PHILADELPHIA (CNS) — The Ukrainian Catholic bishops in the United States appealed for daily fasting and prayer for the citizens of Ukraine, their elected officials and the Ukrainian army.

They also called for prayers for “the conversion” of pro-Russian separatists in eastern Ukraine and “for unity and independence” for the nation.

The bishops said they made the appeal in unison with Archbishop Sviatoslav Shevchuk of Kiev-Halych, Ukraine, and the other Ukrainian Catholic bishops, who have asked Catholics in their country to fast and pray daily.

On 12 February, a new cease-fire agreement was reached, offering some hope the strife would end. It was to take effect at the start of 15 February. Previous cease-fires have not held.

Last March, Russia annexed the Crimea region of Ukraine, and pro-Russian separatists control Ukraine’s eastern regions.

Ukrainian Catholics fled Crimea to escape arrests and property seizures after the annexation. Most church parishes have closed in Ukraine’s war-torn Luhansk and Donetsk regions, where separatists declared an independent “New Russia” after staging local referendums last spring.

The U.S. Ukrainian Catholic bishops urged Catholics to fast and pause from their daily activities “for an extended amount of time to reflect and pray for the people of Ukraine.”
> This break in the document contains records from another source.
(** X9.  [_get_markup_maxlength_validator] never ends in [ImportError]:
    the handler turns every one into [ImproperlyConfigured]. *)
Theorem import_error_never_escapes (max_length : option Z) :
  Validators._get_markup_maxlength_validator
    Validator sys_modules dotted_path max_length
  <> Validators.Raise Validators.ImportError.
Proof.
  rewrite markup_validator_outcome.
  destruct (Validators.rsplit_dot dotted_path) as [[module name] |];
    [| discriminate].
  destruct (String.eqb module EmptyString); [discriminate |].
  destruct (sys_modules module) as [m |]; [| discriminate].
  destruct (m name) as [class |]; [| discriminate].
  destruct (class max_length) as [v | []]; discriminate.
Qed.

(** X10.  [_get_markup_maxlength_validator] returns a validator exactly
    when the setting reads [module.name] with a dot-free [name] and a
    non-empty [module], the module can be imported, it holds [name], and
    calling that attribute with the limit returns the validator. *)
Theorem validator_resolves_iff (max_length : option Z) (v : Validator) :
  Validators._get_markup_maxlength_validator
    Validator sys_modules dotted_path max_length = Validators.Ok v
  <-> exists module name m class,
        dotted_path = dotted module name
        /\ has_dot name = false
        /\ module <> EmptyString
        /\ sys_modules module = Some m
        /\ m name = Some class
        /\ class max_length = Validators.Ok v.
Proof.
  rewrite markup_validator_outcome. split.
  - destruct (Validators.rsplit_dot dotted_path) as [[module name] |] eqn:Hs;
      [| discriminate].
    destruct (String.eqb_spec module EmptyString) as [| Hne]; [discriminate |].
    destruct (sys_modules module) as [m |] eqn:Hm; [| discriminate].
    destruct (m name) as [class |] eqn:Hc; [| discriminate].
    intros Hv. apply rsplit_dot_some in Hs. destruct Hs as [Hpath Hname].
    exists module, name, m, class. repeat split; try assumption.
    destruct (class max_length) as [w | []]; try discriminate. exact Hv.
  - intros [module [name [m [class [Hpath [Hname [Hne [Hm [Hc Hv]]]]]]]]].
    subst dotted_path. rewrite (rsplit_dot_dotted module name Hname).
    destruct (String.eqb_spec module EmptyString) as [| _]; [contradiction |].
    now rewrite Hm, Hc, Hv.
Qed.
“Meditate on the horrific sufferings of the people of Ukraine, as you pray to God for peace and unity. Pray to the mother of God for her intercession with her son, Jesus Christ, and for her maternal protection of the people of Ukraine,” they said. “Pause to identify with the suffering as you pray for peace. Sacrifice valued time and thought in prayer for our brothers and sisters who suffer.”

The statement was signed by Archbishop Stefan Soroka of Philadelphia, who is metropolitan of U.S. Ukrainian Catholics in the United States; Bishop Richard S. Seminack of St. Nicholas in Chicago; Bishop Paul P. Chomnycky of Stamford, Connecticut; Bishop Bohdan J. Danylo of St. Josaphat in Parma, Ohio; Auxiliary Bishop John Bura of Philadelphia.

In Ukraine, the fighting has gone on since April 2014 and has left about 5,400 dead and 1.2 million people uprooted.

The International Rescue Committee said on 12 February it would send an emergency field team to Ukraine amid reports of rising violence in the countdown to the cease-fire. It described humanitarian needs as great.

“Concerns are highest for people still residing in nongovernment-controlled areas, where basic services like power, water and access to savings and pensions have been disabled for weeks,” the agency said.

“Those remaining in the conflict zone are primarily taking shelter in basements with no source of heat in near freezing temperatures. Food and medicine are also in short supply,” it added.

Those who have been displaced also need food, medicine and other basic supplies as well as money for rent, the committee said, adding that it would pay particular attention to assisting “vulnerable populations including the Roma ethnic minority, women and girls, and older people.”